Tuesday, October 2, 2012

Let's Fast From Freedom

Are you, like me, beginning to forget the commitment to act and pray to end human trafficking? I admit I feel like a bit like a clanging gong that no one can hear. But I made a commitment and I WILL see it through. Why? Because last week Costa Rican papers reported that a man from reported being brought here under conditions of slavery to work in a restaurant in order to pay off a debt his family owed the traffickers. He was afraid to go to authorities because being returned to his own country would mean certain death. Because the other day Maria at Salvando Corazones posted that she was thankful for calm seas that day because you never know what thoughts, flashbacks or memories will rock the world of those who have been abused and exploited nor do you know when. Because the Costa Rican government has openly stated in the last few weeks that it does not know how to close the loop hole that allows drug and human traffickers to apply for residency legally by taking up temporary residency in a different state of the U.S. and getting their police report from that state, thereby covering up their criminal history. They have passed a new law that states that if at any time any of these items is found on a person's record, his/her residency can be revoked. And so traffickers of all types and sorts have an open door to take up residency here and the blue print with which to do it.

I have more to tell you and a growing list of ways you can help with the plan for the Blessed Zelie Martin Initiative that I laid out here. . I am putting together some other actions that I hope you will help me with in the areas of government action and responsible tourism. I am planning a trip to visit the safe house for Salvando Corazones and put my head together with Maria about what we can do together.

In the mean time, as a family, we begin a circulating Holy Hour for the month of missions in the communities of our church parish. We will kneel in the presence of the Lord of Lords every afternoon for the next two weeks with our brothers and sisters and pray for the Church's call to missions. And I will beg that we embrace this as part of our collective mission as a Church, the call to act to end the atrocity of human slavery.

And while we are doing that, I offer you another action to keep us all focused on this fight. Let's fast from freedom this week. The victims of trafficking and slavery lose so many basic freedoms: the freedom to eat, sleep, use the bathroom when they want to, the freedom to speak to whom they wish, the freedom to call their bodies there own, the freedom to love, to trust, to hope. Is there a friend or a family member with whom you can share your desire to act on behalf of these victims? Might you enlist their help in a fast of sorts from a basic freedom you enjoy daily?

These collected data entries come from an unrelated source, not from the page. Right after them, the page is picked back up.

Definition Math_abs (x : float) : float := abs x.

Definition Math_sqrt (x : float) : float := sqrt x.

(** [Math.max(x, y)]: NaN if either is NaN; [+0] is larger than [-0]. *)
Definition Math_max (x y : float) : float :=
  if is_nan x || is_nan y then nan
  else if x <? y then y
  else if y <? x then x
  else if is_zero x then x + y
  else x.

(** [Math.min(x, y)]: NaN if either is NaN; [-0] is smaller than [+0]. *)
Definition Math_min (x y : float) : float :=
  if is_nan x || is_nan y then nan
  else if x <? y then x
  else if y <? x then y
  else if is_zero x then - ((- x) + (- y))
  else x.

(** An integer of magnitude below 2^63 as a float; the sign of a zero
    result is chosen by [neg]. *)
Definition of_Z (neg : bool) (n : Z) : float :=
  match n with
  | Z0 => if neg then neg_zero else zero
  | Zpos _ => of_uint63 (Uint63.of_Z n)
  | Zneg p => - of_uint63 (Uint63.of_Z (Zpos p))
  end.

(** [Math.round(x)]: the integer closest to [x], ties towards +infinity;
    NaN, the infinities and the zeros are returned as they are; a result of
    zero keeps the sign of [x].  A finite [x] is [(+/-) m * 2^e]; when
    [e < 0] the integer [floor (x + 1/2)] is computed exactly. *)
Definition Math_round (x : float) : float :=
  match Prim2SF x with
  | S754_finite s m e =>
      if (0 <=? e)%Z then x
      else
        let d := (2 ^ (- e))%Z in
        let sm := if s then Zneg m else Zpos m in
        of_Z s ((2 * sm + d) / (2 * d))%Z
  | _ => x
  end.

(** [Math.pow(x, 2)], the only exponent the modelled code uses with it. *)
Definition Math_pow2 (x : float) : float := x * x.

End JS.

Import JS.

(** ** Indicator library ([technicalAnalysis.ts]) *)

Module Indicators.

Local Open Scope float_scope.

(** The body of [for (let i = 1; i < prices.length; i++)] in
    [calculateEMA], run [n] times from index [i]; [ema] is the array built
    so far and [ema.push] appends to it. *)
Fixpoint ema_loop (n i : nat) (prices : list float) (multiplier : float)
                  (ema : list value) : list value :=
  match n with
  | O => ema
  | S n' =>
      let prev := ToNumber (val_at ema (i - 1)) in
      let currentEMA :=
        (ToNumber (num_at prices i) - prev) * multiplier + prev in
      ema_loop n' (S i) prices multiplier (ema ++ [Num currentEMA])
  end.

(** [calculateEMA(prices, period)].  The seed [prices[0]] is read without a
    length test, so it is [undefined] for the empty array. *)
Definition calculateEMA (prices : list float) (period : float) : list value :=
  let multiplier := 2 / (period + 1) in
  ema_loop (length prices - 1) 1 prices multiplier [num_at prices 0].

(** First loop of [calculateRSI]: the day-over-day gains and losses. *)
Fixpoint changes_loop (n i : nat) (prices gains losses : list float)
  : list float * list float :=
  match n with
  | O => (gains, losses)
  | S n' =>
      let change :=
        ToNumber (num_at prices i) - ToNumber (num_at prices (i - 1)) in
      changes_loop n' (S i) prices
        (gains ++ [if gtb change 0 then change else 0])
        (losses ++ [if change <? 0 then - change else 0])
  end.

(** [100 - (100 / (1 + avgGain / avgLoss))]. *)
Definition rsi_of (avgGain avgLoss : float) : float :=
  100 - (100 / (1 + avgGain / avgLoss)).

(** Second loop of [calculateRSI]: Wilder smoothing from index [i]. *)
Fixpoint smooth_loop (n i : nat) (period : float) (gains losses : list float)
                     (avgGain avgLoss : float) (rsi : list float) : list float :=
  match n with
  | O => rsi
  | S n' =>
      let avgGain' :=
        ((avgGain * (period - 1)) + ToNumber (num_at gains i)) / period in
      let avgLoss' :=
        ((avgLoss * (period - 1)) + ToNumber (num_at losses i)) / period in
      smooth_loop n' (S i) period gains losses avgGain' avgLoss'
        (rsi ++ [rsi_of avgGain' avgLoss'])
  end.

(** [calculateRSI(prices, period = 14)], for a period that is a natural
    number.  Neither division is guarded. *)
Definition calculateRSI (prices : list float) (period : nat) : list float :=
  let (gains, losses) := changes_loop (length prices - 1) 1 prices [] [] in
  let avgGain := sum_from 0 (slice 0 period gains) / of_nat period in
  let avgLoss := sum_from 0 (slice 0 period losses) / of_nat period in
  smooth_loop (length prices - 1 - period) period (of_nat period)
    gains losses avgGain avgLoss [rsi_of avgGain avgLoss].

Record Bands : Set := mkBands {
  upper : list float;
  middle : list float;
  lower : list float;
  bandWidths : list float;
  averageBandWidth : float
}.

(** The loop of [calculateBollingerBands] from index [i].  [None] stands for
    the TypeError of [reduce] on an empty window without initial value. *)
Fixpoint bands_loop (n i period : nat) (stdDev : float) (prices : list float)
                    (bands : Bands) : option Bands :=
  match n with
  | O => Some bands
  | S n' =>
      let window := slice (i + 1 - period) (i + 1) prices in
      match sum1 window with
      | None => None
      | Some total =>
          let sma := total / of_nat period in
          let squaredDiffs := map (fun price => Math_pow2 (price - sma)) window in
          match sum1 squaredDiffs with
          | None => None
          | Some totalSq =>
              let variance := totalSq / of_nat period in
              let standardDeviation := Math_sqrt variance in
              let bandWidth :=
                ((sma + (standardDeviation * stdDev))
                 - (sma - (standardDeviation * stdDev))) / sma * 100 in
              bands_loop n' (S i) period stdDev prices
                {| upper := upper bands ++ [sma + (standardDeviation * stdDev)];
                   middle := middle bands ++ [sma];
                   lower := lower bands ++ [sma - (standardDeviation * stdDev)];
                   bandWidths := bandWidths bands ++ [bandWidth];
                   averageBandWidth := averageBandWidth bands |}
          end
      end
  end.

What if for one day, you did not go to the bathroom without asking someone's permission first? Or leave the house? Or go to bed? Or eat? Or drink? Or speak to someone else? I think it will serve as a poignant reminder to me of all the basic human freedoms I take for granted on a daily basis.

Over the course of the next week, I am going to enlist my husband's help (poor thing, I have no friends I can enlist as texting buddies here, he has to  bear the brunt of my crazy ideas) in this endeavor. I am going to choose a particular freedom listed above and get him to agree that I will ask his permission and he has to grant before I act. Every single time. And each time I go through the process, I will stop to pray for all the people on the world who live daily without freedom, who are begging for a basic mercy and being beaten or kicked or abused for asking, who are waking up at night in a terrified sweat, imprisoned by traumatic memories, who have been made vulnerable by poverty or culture or war or neglect.

If anyone decides to join me and walk beside me in this endeavor, I welcome the company. But if I go it alone, so be it. This is the call of my heart. A "yes" I offered to my merciful Savior. I will not, with His grace, take it back because I feel silly or lonely or like I am shouting into a dark abyss. I will cling to Him and seek the grace to continue on.